REQUIREMENT
Look for the word "MaxSize" in the records, and copy each line where it appears.

MATERIAL FOR THIS TASK
__________________________________________________
(** * go-carbon UDP receiver: a model of [receiver/udp.go]

    The development follows the source file top-down: the clock and the
    32-bit counters, the store of incomplete lines ([incompleteStorage]),
    the ingestion loop of [Listen], and finally the three goroutines
    (ingestion, statistics reporter, caller of [Stop]) as an interleaving
    of their atomic actions. *)

From Stdlib Require Import ZArith Lia List Bool.
From Stdlib Require Import Strings.Byte.
From stdpp Require Import base gmap strings list fin_maps.

(** ** Time

    An instant of the process clock is a number of nanoseconds, a duration
    likewise. Every call of [time.Now()] in the source becomes an explicit
    argument holding the reading of that call, in call order. *)
Module time.
Definition Time := Z.
Definition Duration := Z.
Definition Second : Duration := 1000000000%Z.
Definition Add (t : Time) (d : Duration) : Time := (t + d)%Z.
Definition Before (t u : Time) : bool := (t <? u)%Z.
Definition After (t u : Time) : bool := (u <? t)%Z.
End time.

Bind Scope Z_scope with time.Time time.Duration.

(** ** [sync/atomic] on [uint32] *)
Module atomic.
Definition wrap : Z := (2 ^ 32)%Z.
(** [atomic.AddUint32(&x, delta)] returns and stores the wrapped sum. *)
Definition AddUint32 (x delta : Z) : Z := ((x + delta) mod wrap)%Z.
(** [-v] on a [uint32]. *)
Definition neg (v : Z) : Z := ((wrap - v) mod wrap)%Z.
End atomic.

(** ** Byte slices

    A Go [[]byte] is either [nil] or a sequence of bytes; [pop] and the
    ingestion loop tell the two apart, so a slice is an [option]. *)
Definition slice := option (list byte).

Definition len (s : slice) : nat :=
  match s with
  | None => 0
  | Some l => length l
  end.

Definition slice_bytes (s : slice) : list byte :=
  match s with
  | None => []
  | Some l => l
  end.

(** [append(nil, l...)]: appending nothing to [nil] stays [nil]. *)
Definition append_nil (l : list byte) : slice :=
  match l with
  | [] => None
  | _ :: _ => Some l
  end.

Definition newline : byte := x0a.

(** ** incompleteStorage *)

Record incompleteRecord := mkRecord {
  deadline : time.Time;
  data : slice
}.

Record incompleteStorage := mkStorage {
  Records : gmap string incompleteRecord;
  Expires : time.Duration;
  NextPurge : time.Time;
  MaxSize : Z
}.

Definition newIncompleteStorage (now : time.Time) : incompleteStorage :=
  {| Records := ∅;
     Expires := (5 * time.Second)%Z;
     MaxSize := 10000%Z;
     NextPurge := time.Add now time.Second |}.

Definition set_Records (m : gmap string incompleteRecord)
    (storage : incompleteStorage) : incompleteStorage :=
  {| Records := m;
     Expires := Expires storage;
     NextPurge := NextPurge storage;
     MaxSize := MaxSize storage |}.

Definition set_NextPurge (t : time.Time)
    (storage : incompleteStorage) : incompleteStorage :=
  {| Records := Records storage;
     Expires := Expires storage;
     NextPurge := t;
     MaxSize := MaxSize storage |}.

(** The test of the [range] loop of [purge]: an entry survives unless its
    deadline is before [now]. *)
Definition alive (now : time.Time) (kr : string * incompleteRecord) : Prop :=
  time.Before (deadline kr.2) now = false.

#[global] Instance alive_dec now kr : Decision (alive now kr).
Proof. unfold alive. apply _. Defined.

(** [purge]: [now_scan] is the reading taken before the loop, [now_set] the
    one taken for [NextPurge]. Deleting the entry under the cursor of a Go
    [range] is safe, so the loop is a filter. *)
Definition purge (now_scan now_set : time.Time)
    (storage : incompleteStorage) : incompleteStorage :=
  set_NextPurge (time.Add now_set time.Second)
    (set_Records (filter (alive now_scan) (Records storage)) storage).

(** [checkAndClear]: [now_check] is the reading compared with [NextPurge]. *)
Definition checkAndClear (now_check now_scan now_set : time.Time)
    (storage : incompleteStorage) : incompleteStorage :=
  if (Z.of_nat (size (Records storage)) <? MaxSize storage)%Z then storage
  else if time.After (NextPurge storage) now_check then storage
  else purge now_scan now_set storage.

(** The assignment [storage.Records[addr] = &incompleteRecord{...}] alone. *)
Definition store_record (now_store : time.Time) (addr : string) (d : slice)
    (storage : incompleteStorage) : incompleteStorage :=
  set_Records
    (<[addr := {| deadline := time.Add now_store (Expires storage);
                  data := d |}]> (Records storage))
    storage.

Definition store (now_store now_check now_scan now_set : time.Time)
    (addr : string) (d : slice)
    (storage : incompleteStorage) : incompleteStorage :=
  checkAndClear now_check now_scan now_set
    (store_record now_store addr d storage).

(** [pop] returns the slice and the updated storage; [now] is read only
    when a record is found. *)
Definition pop (now : time.Time) (addr : string)
    (storage : incompleteStorage) : slice * incompleteStorage :=
  match Records storage !! addr with
  | Some record =>
      let storage' := set_Records (delete addr (Records storage)) storage in
      if time.Before (deadline record) now then (None, storage')
      else (data record, storage')
  | None => (None, storage)
  end.

(** ** bytes.Buffer *)

Inductive error := io_EOF | other_error.

(** [readSlice delim buf]: the bytes up to and including the first [delim],
    the unread rest, and [io.EOF] when no [delim] is left (the line is then
    everything that was unread). *)
Fixpoint readSlice (delim : byte) (buf : list byte)
    : list byte * list byte * option error :=
  match buf with
  | [] => ([], [], Some io_EOF)
  | b :: rest =>
      if Byte.eqb b delim then ([b], rest, None)
      else
        let '(l, rest', e) := readSlice delim rest in
        (b :: l, rest', e)
  end.

(** [Buffer.ReadBytes] returns a copy of the slice, [append(nil, slice...)]. *)
Definition ReadBytes (delim : byte) (buf : list byte)
    : slice * list byte * option error :=
  let '(l, rest, e) := readSlice delim buf in (append_nil l, rest, e).

(** [bytes.NewBuffer(prev)] followed by [data.Write(b)]. *)
Definition NewBuffer_Write (prev b : list byte) : list byte := prev ++ b.

(** The buffer [data] of one turn of the outer loop: the pending bytes, if
    [pop] returned any, followed by [buf[:rlen]]. *)
Definition combine (prev : slice) (payload : list byte) : list byte :=
  match prev with
  | Some p => NewBuffer_Write p payload
  | None => payload
  end.

(** ** strings.Contains *)
Fixpoint Contains (s substr : string) : bool :=
  if String.prefix substr s then true
  else
    match s with
    | EmptyString => false
    | String _ s' => Contains s' substr
    end.

Definition closed_message : string := "use of closed network connection".

(** ** The receiver *)
Section Receiver.

(** [*points.Points], and [points.ParseText(string(line))]: [Some msg]
    when it returns a nil error. The parser is outside this file. *)
Context {Points : Type}.
Variable ParseText : list byte → option Points.

(** The fields of [UDP] the ingestion goroutine touches. A channel is
    the sequence of values sent on it so far plus a closed flag; the
    consumer of [out] is assumed to keep receiving, so a send returns. *)
Record UDP := mkUDP {
  out : list Points;
  finished : bool;
  conn_closed : bool;
  metricsReceived : Z;
  incompleteReceived : Z;
  errors : Z
}.

(** State of the ingestion goroutine: the receiver, the loop-local
    [lines], and the arguments [points.ParseText] was called with so far
    (oldest first). Calls of [logrus] only write to the log and are left
    out, [logIncomplete] among them. *)
Record ingest := mkIngest {
  rcv : UDP;
  lines : incompleteStorage;
  parse_calls : list (list byte)
}.

Definition NewUDP : UDP :=
  {| out := []; finished := false; conn_closed := false;
     metricsReceived := 0; incompleteReceived := 0; errors := 0 |}.

Definition add_metricsReceived (r : UDP) : UDP :=
  {| out := out r; finished := finished r; conn_closed := conn_closed r;
     metricsReceived := atomic.AddUint32 (metricsReceived r) 1;
     incompleteReceived := incompleteReceived r; errors := errors r |}.

Definition add_incompleteReceived (r : UDP) : UDP :=
  {| out := out r; finished := finished r; conn_closed := conn_closed r;
     metricsReceived := metricsReceived r;
     incompleteReceived := atomic.AddUint32 (incompleteReceived r) 1;
     errors := errors r |}.

Definition add_errors (r : UDP) : UDP :=
  {| out := out r; finished := finished r; conn_closed := conn_closed r;
     metricsReceived := metricsReceived r;
     incompleteReceived := incompleteReceived r;
     errors := atomic.AddUint32 (errors r) 1 |}.

(** [rcv.out <- msg] *)
Definition send_out (msg : Points) (r : UDP) : UDP :=
  {| out := out r ++ [msg]; finished := finished r;
     conn_closed := conn_closed r;
     metricsReceived := metricsReceived r;
     incompleteReceived := incompleteReceived r; errors := errors r |}.

(** [close(rcv.finished)] and the deferred [rcv.conn.Close()]. *)
Definition close_finished (r : UDP) : UDP :=
  {| out := out r; finished := true; conn_closed := true;
     metricsReceived := metricsReceived r;
     incompleteReceived := incompleteReceived r; errors := errors r |}.

(** The readings of [time.Now()] one iteration may take: in [pop], then
    in [store], [checkAndClear] and twice in [purge]. *)
Record clock := mkClock {
  now_pop : time.Time;
  now_store : time.Time;
  now_check : time.Time;
  now_scan : time.Time;
  now_set : time.Time
}.

(** The body of [if len(line) > 0 { ... }] for a complete line. *)
Definition dispatch (line : slice) (st : ingest) : ingest :=
  if (0 <? len line)%nat then
    let calls := parse_calls st ++ [slice_bytes line] in
    match ParseText (slice_bytes line) with
    | None =>
        {| rcv := add_errors (rcv st); lines := lines st;
           parse_calls := calls |}
    | Some msg =>
        {| rcv := send_out msg (add_metricsReceived (rcv st));
           lines := lines st; parse_calls := calls |}
    end
  else st.

(** The branch [err != nil] of the inner loop, which ends it. *)
Definition last_line (clk : clock) (peer : string) (line : slice)
    (e : error) (st : ingest) : ingest :=
  match e with
  | io_EOF =>
      if (0 <? len line)%nat then
        {| rcv := add_incompleteReceived (rcv st);
           lines := store (now_store clk) (now_check clk) (now_scan clk)
                      (now_set clk) peer line (lines st);
           parse_calls := parse_calls st |}
      else st
  | other_error =>
      {| rcv := add_errors (rcv st); lines := lines st;
         parse_calls := parse_calls st |}
  end.

(** The inner [for] loop over the combined buffer. Every turn that does
    not end the loop consumes at least one byte; [fuel] bounds the number
    of turns and [None] means it ran out. *)
Fixpoint read_lines (fuel : nat) (clk : clock) (peer : string)
    (buf : list byte) (st : ingest) : option ingest :=
  match fuel with
  | O => None
  | S fuel' =>
      let '(line, buf', err) := ReadBytes newline buf in
      match err with
      | Some e => Some (last_line clk peer line e st)
      | None => read_lines fuel' clk peer buf' (dispatch line st)
      end
  end.

(** What [ReadFromUDP] returned: [buf[:rlen]] and the peer, or an error
    with its message. [rlen] is at most the 2048 bytes of [buf]. *)
Inductive read :=
| Datagram (clk : clock) (payload : list byte) (peer : string)
| Failure (msg : string).

(** One turn of the outer loop after a successful read. *)
Definition receive (clk : clock) (payload : list byte) (peer : string)
    (st : ingest) : option ingest :=
  let '(prev, lines') := pop (now_pop clk) peer (lines st) in
  let buf := combine prev payload in
  read_lines (S (length buf)) clk peer buf
    {| rcv := rcv st; lines := lines'; parse_calls := parse_calls st |}.

(** Outcome of one turn of the outer loop. *)
Inductive turn :=
| Break
| Continue (st : ingest).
__________________________________________________
TASK ANSWER
  MaxSize : Z
     MaxSize := 10000%Z;
     MaxSize := MaxSize storage |}.
     MaxSize := MaxSize storage |}.
  if (Z.of_nat (size (Records storage)) <? MaxSize storage)%Z then storage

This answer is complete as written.